Unico perché forse mai è accaduto nella storia (a parte il Bronstejn del 1951) che un giocatore sia arrivato ad un piccolo passo dal titolo mondiale senza poter mettere sul piatto della bilancia quelle necessarie caratteristiche di “killer instint”, cioè di cattiveria, di estrema volontà di piegare l’avversario, di ergersi un palmo sopra tutti gli altri.

Era troppo un buon uomo, Carl, accettava troppe patte e troppe imposizioni, e gli altri ne approfittarono sempre. Nel 1910 solo un regolamento balordo si frappose fra lui e il titolo mondiale.

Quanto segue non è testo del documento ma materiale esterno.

Lemma node_request_vote V L j r args c r' reply : Z.of_nat n < 2 ^ 63 -> won_ok V L -> node_ok V L j r -> (c < n)%nat -> c <> j ->
  args.(CandidateID) = Z.of_nat c -> term_ok args.(VTerm) -> RequestVote args r = (r', reply) ->
  exists V', v_grown V V' /\ (forall i, i <> j -> forall T, V' i T = V i T) /\ node_ok V' L j r' /\ won_ok V' L /\
    term_ok reply.(VRTerm) /\ (reply.(VoteGranted) = true -> V' j args.(VTerm) = Some c).
Proof.
  intros Hn Hw H Hc Hcj Hid Ht E. unfold RequestVote in E. destruct (args.(VTerm) <? r.(currentTerm)) eqn:E1.
  { injection E as <- <-. exists V. split; [by intros ? ?|]. split; [done|]. split; [done|]. split; [done|]. split; [|done].
    pose proof H as [[_ [[Hr _] _ _ _ _] _ _ _ _] _]. exact Hr. }
  set (r1 := if r.(currentTerm) <? args.(VTerm) then _ else r) in E.
  assert (node_ok V L j r1 /\ r1.(currentTerm) = args.(VTerm)) as [H1 Et].
  { unfold r1. destruct (r.(currentTerm) <? args.(VTerm)) eqn:E2; [|split; [done|lia]]. split; [|done].
    apply node_persist; [apply mem_raise; [apply H|unfold term_ok in Ht; lia]|exact (disk_of V L j r H)]. }
  destruct (_ && isLogUpToDate _ _ _) eqn:E3.
  - injection E as <- <-. apply andb_true_iff in E3 as [E3 _].
    destruct (mem_grant V L j c r1 Hw ltac:(apply H1) Hc Hcj Hn) as (Hm & Hg & Hw'); [rewrite Hid in E3; lia|].
    rewrite Hid. eexists. split; [exact Hg|]. split; [by intros i Hi; apply cast_other|].
    split; [apply node_persist; [exact Hm|exact (disk_of V L j r1 H1)]|]. split; [exact Hw'|]. cbn. rewrite <- Et. split; [by rewrite Et|].
    intros _. rewrite cast_same. by rewrite Z.eqb_refl.
  - injection E as <- <-. exists V. split; [by intros ? ?|]. split; [done|]. split; [done|]. split; [done|]. split; [|done]. cbn. by rewrite Et.
Qed.
Lemma parse_members_print n l d f t : l <> [] -> Forall (fun kv => parses n kv.2) l ->
  Forall (fun kv => wf n kv.2) l -> d + Z.of_nat n <= maxNestingDepth ->
  (2 * length (commas (map member l)) + 2 <= f)%nat ->
  parse_members f d (commas (map member l) ++ Byte.x7d :: t) = Some (map sanitize_member l, t).
Proof.
  revert f; induction l as [|[k x] l IH]; intros f Hn HP Hw Hd Hf; [done|].
  apply Forall_cons in HP as [Hx HP]. apply Forall_cons in Hw as [Wx Hw]. cbn [fst snd] in *.
  assert (Hm : forall r, member (k, x) ++ r = quote k ++ Byte.x3a :: print x ++ r).
  { intros r. unfold member. cbn [fst snd]. by rewrite <- !app_assoc. }
  assert (Hl : (length (print x) + 3 <= length (member (k, x)))%nat).
  { unfold member, quote. cbn [fst snd]. rewrite length_app, length_app. simpl. rewrite length_app. simpl. lia. }
  destruct f as [|[|f]]; [lia|lia|]. destruct l as [|y l].
  - cbn [map commas] in *. rewrite Hm, parse_members_quote.
    rewrite (Hx d f (Byte.x7d :: t)); [reflexivity|done|done|lia|reflexivity].
  - cbn [map] in *. rewrite commas_cons in *. rewrite !length_app in Hf.
    change (length (str ",")) with 1%nat in Hf. rewrite <- !app_assoc, Hm, parse_members_quote.
    change (str "," ++ commas (member y :: map member l) ++ Byte.x7d :: t)
      with (comma :: commas (member y :: map member l) ++ Byte.x7d :: t).
    rewrite Hx; [|done|done|lia|reflexivity]. cbn [mbind option_bind].
    change (skip_ws (comma :: ?r)) with (comma :: r). cbv iota. change (#comma =? 44) with true. cbv iota.
    rewrite (IH (S f)); [reflexivity|done|done|done|done|]. simpl in *. lia.
Qed.

Lemma parse_value_number f d z t : ends t = true -> parse_value (S f) d (show_int z ++ t) = Some (JInt z, t).
Proof.
  intros Ht. pose proof (scan_number_show z t Ht) as Hs.
  destruct (show_int_head z) as (b & r & E & Hb). rewrite E in *. cbn [app] in *. cbn [parse_value].
  rewrite skip_head by (unfold is_ws; lia). do 6 (rewrite (proj2 (Z.eqb_neq _ _)) by lia).
  rewrite Hs. cbn [mbind option_bind]. by rewrite <- E.
Qed.

Lemma commas_head x l b r : x = b :: r -> exists r', commas (x :: l) = b :: r'.
Proof. intros ->. destruct l; cbn [commas app]; eauto. Qed.

(** Opening bracket, contents, closing bracket. *)
Lemma parse_array f d s l t b r : d + 1 <= maxNestingDepth -> s = b :: r -> is_ws b = false -> #b <> 93 ->
  parse_elems f (d + 1) s = Some (l, t) -> parse_value (S f) d (Byte.x5b :: s) = Some (JArr l, t).
Proof.
  intros Hd -> Hb Hb' HE. cbn [parse_value]. rewrite skip_head by done.
  change (#Byte.x5b =? 34) with false. change (#Byte.x5b =? 123) with false.
  change (#Byte.x5b =? 91) with true. cbv iota. rewrite (proj2 (Z.ltb_ge _ (d + 1))) by done.
  rewrite skip_head by done. rewrite (proj2 (Z.eqb_neq (#b) 93)) by done. by rewrite HE.
Qed.

Lemma parse_object f d s l t b r : d + 1 <= maxNestingDepth -> s = b :: r -> is_ws b = false -> #b <> 125 ->
  parse_members f (d + 1) s = Some (l, t) -> parse_value (S f) d (Byte.x7b :: s) = Some (JObj l, t).
Proof.
  intros Hd -> Hb Hb' HE. cbn [parse_value]. rewrite skip_head by done.
  change (#Byte.x7b =? 34) with false. change (#Byte.x7b =? 123) with true.
  cbv iota. rewrite (proj2 (Z.ltb_ge _ (d + 1))) by done.
  rewrite skip_head by done. rewrite (proj2 (Z.eqb_neq (#b) 125)) by done. by rewrite HE.
Qed.

Lemma parse_empty f d t : d + 1 <= maxNestingDepth ->
  parse_value (S f) d (Byte.x5b :: Byte.x5d :: t) = Some (JArr [], t) /\
  parse_value (S f) d (Byte.x7b :: Byte.x7d :: t) = Some (JObj [], t).
Proof.
  intros Hd. cbn [parse_value]. rewrite !skip_head by done. cbv zeta.
  rewrite (proj2 (Z.ltb_ge _ (d + 1))) by done. done.
Qed.

Lemma print_arr l t : print (JArr l) ++ t = Byte.x5b :: commas (map print l) ++ Byte.x5d :: t.
Proof. cbn [print]. by rewrite <- !app_assoc. Qed.
Lemma print_obj l t : print (JObj l) ++ t = Byte.x7b :: commas (map member l) ++ Byte.x7d :: t.
Proof. cbn [print]. by rewrite <- !app_assoc. Qed.
Lemma length_print_arr l : length (print (JArr l)) = (2 + length (commas (map print l)))%nat.
Proof. cbn [print]. rewrite !length_app. change (length (str "[")) with 1%nat. change (length (str "]")) with 1%nat. lia. Qed.
Lemma length_print_obj l : length (print (JObj l)) = (2 + length (commas (map member l)))%nat.
Proof.
  cbn [print]. rewrite !length_app. change (length (str "{")) with 1%nat. change (length (str "}")) with 1%nat.
  change (map _ l) with (map member l). lia.
Qed.

(** Everything [Marshal] prints is read back. *)
Lemma parse_value_print j n : parses n j.
Proof.
  revert n; induction j as [|b|lit|s|l IH|l IH] using json_ind; intros n d f t Hw Hd Hf Ht; inversion Hw; subst.
  - reflexivity.
  - destruct b; reflexivity.
  - by apply parse_value_number.
  - cbn [print]. rewrite quote_app. cbn [parse_value]. rewrite skip_head by done.
    change (#dquote =? 34) with true. cbv iota. by rewrite unquote_quote.
  - rewrite print_arr. destruct l as [|x l]; [apply parse_empty; lia|].
    match goal with H : Forall (wf _) _ |- _ => pose proof (Forall_inv H) as Wx; rename H into Hl end.
    destruct (print_head _ _ Wx) as (b & r & E & Hb & Hb' & _).
    destruct (commas_head _ (map print l) _ _ E) as [r' E'].
    eapply parse_array; [lia|cbn [map]; rewrite E'; reflexivity|done|done|]. rewrite length_print_arr in Hf.
    eapply parse_elems_print; [done|eapply Forall_impl; [exact IH|eauto]|exact Hl|lia|lia].
  - rewrite print_obj. destruct l as [|[k x] l]; [apply parse_empty; lia|].
    destruct (commas_head (member (k, x)) (map member l) dquote _ eq_refl) as [r' E'].
    eapply parse_object; [lia|cbn [map]; rewrite E'; reflexivity|done|done|]. rewrite length_print_obj in Hf.
    eapply parse_members_print; [done|eapply Forall_impl; [exact IH|eauto]|eassumption|lia|lia].
Qed.

Lemma parse_print n j : wf n j -> Z.of_nat n <= maxNestingDepth -> parse (print j) = Some (sanitize j).
Proof.
  intros Hw Hn. unfold parse. pose proof (parse_value_print j n 0 (2 * length (print j))%nat [] Hw) as H.
  rewrite app_nil_r in H. rewrite H; [done|lia|lia|done].
Qed.

End JsonSpec.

E noi gli rendiamo il giusto merito, a 100 anni dalla morte, sulle nostre pagine.

Leggiamo cosa scrisse di lui Richard Reti in “Nuove idee negli scacchi”:

Steinitz uscì dalla scuola di scacchi di Vienna, ma per diventare campione del mondo andò all’estero e si liberò di ciò che era viennese in lui. Schlechter era il viennese più forte negli scacchi, forte quasi come Lasker, ma era troppo viennese per conquistare il titolo di campione del mondo. La gente immagina di solito un maestro di scacchi come un cittadino che passa la sua vita in un’atmosfera di fumo a giocare nei caffè e nei club: un individuo nevrastenico, continuamente nella tensione del gioco, una persona che concede la sua anima agli scacchi.

Schlechter era l’antitesi esatta di quell’idea. Si teneva in disparte dai club e dai caffè, nel suo tempo libero si interessava di arte e di scienza. Schlechter era innamorato della natura, ed è proprio questo amore per la natura che ha conferito al suo gioco un fascino particolare. Le sue partite si distinguono per l’ampiezza e il respiro dello schema. Proprio come nella foresta i tronchi degli alberi e i loro rami si estendono da tutte le parti ovunque ci siano spazi aperti, così Schlechter sviluppa le sue forze, con naturalezza. Non ci sono nel suo gioco luoghi nascosti e trappole, ma solo uno sviluppo sano, non affrettato, non legato a una sola idea, come un’evoluzione armoniosa. 

Le combinazioni di Schlechter non sono rose artificiali che stupiscono tutti con la loro bellezza e il loro eccesso; anzi, sono piuttosto i fiori umili e nascosti della foresta che devono essere cercati e il cui amore aumenta incontrandoli. E così nel suo gioco, insieme al respiro immenso e semplice della natura, si riflette anche l’ariosità dell’arte e della musica viennese. E quando noi saremo stanchi delle accattivanti combinazioni dei vecchi maestri o dei sottili piani posizionali dei nuovi maestri, ci divertiremo sempre immergendoci nel gioco di Schlechter, nelle sue note naturali e musicali, nella sua Vienna.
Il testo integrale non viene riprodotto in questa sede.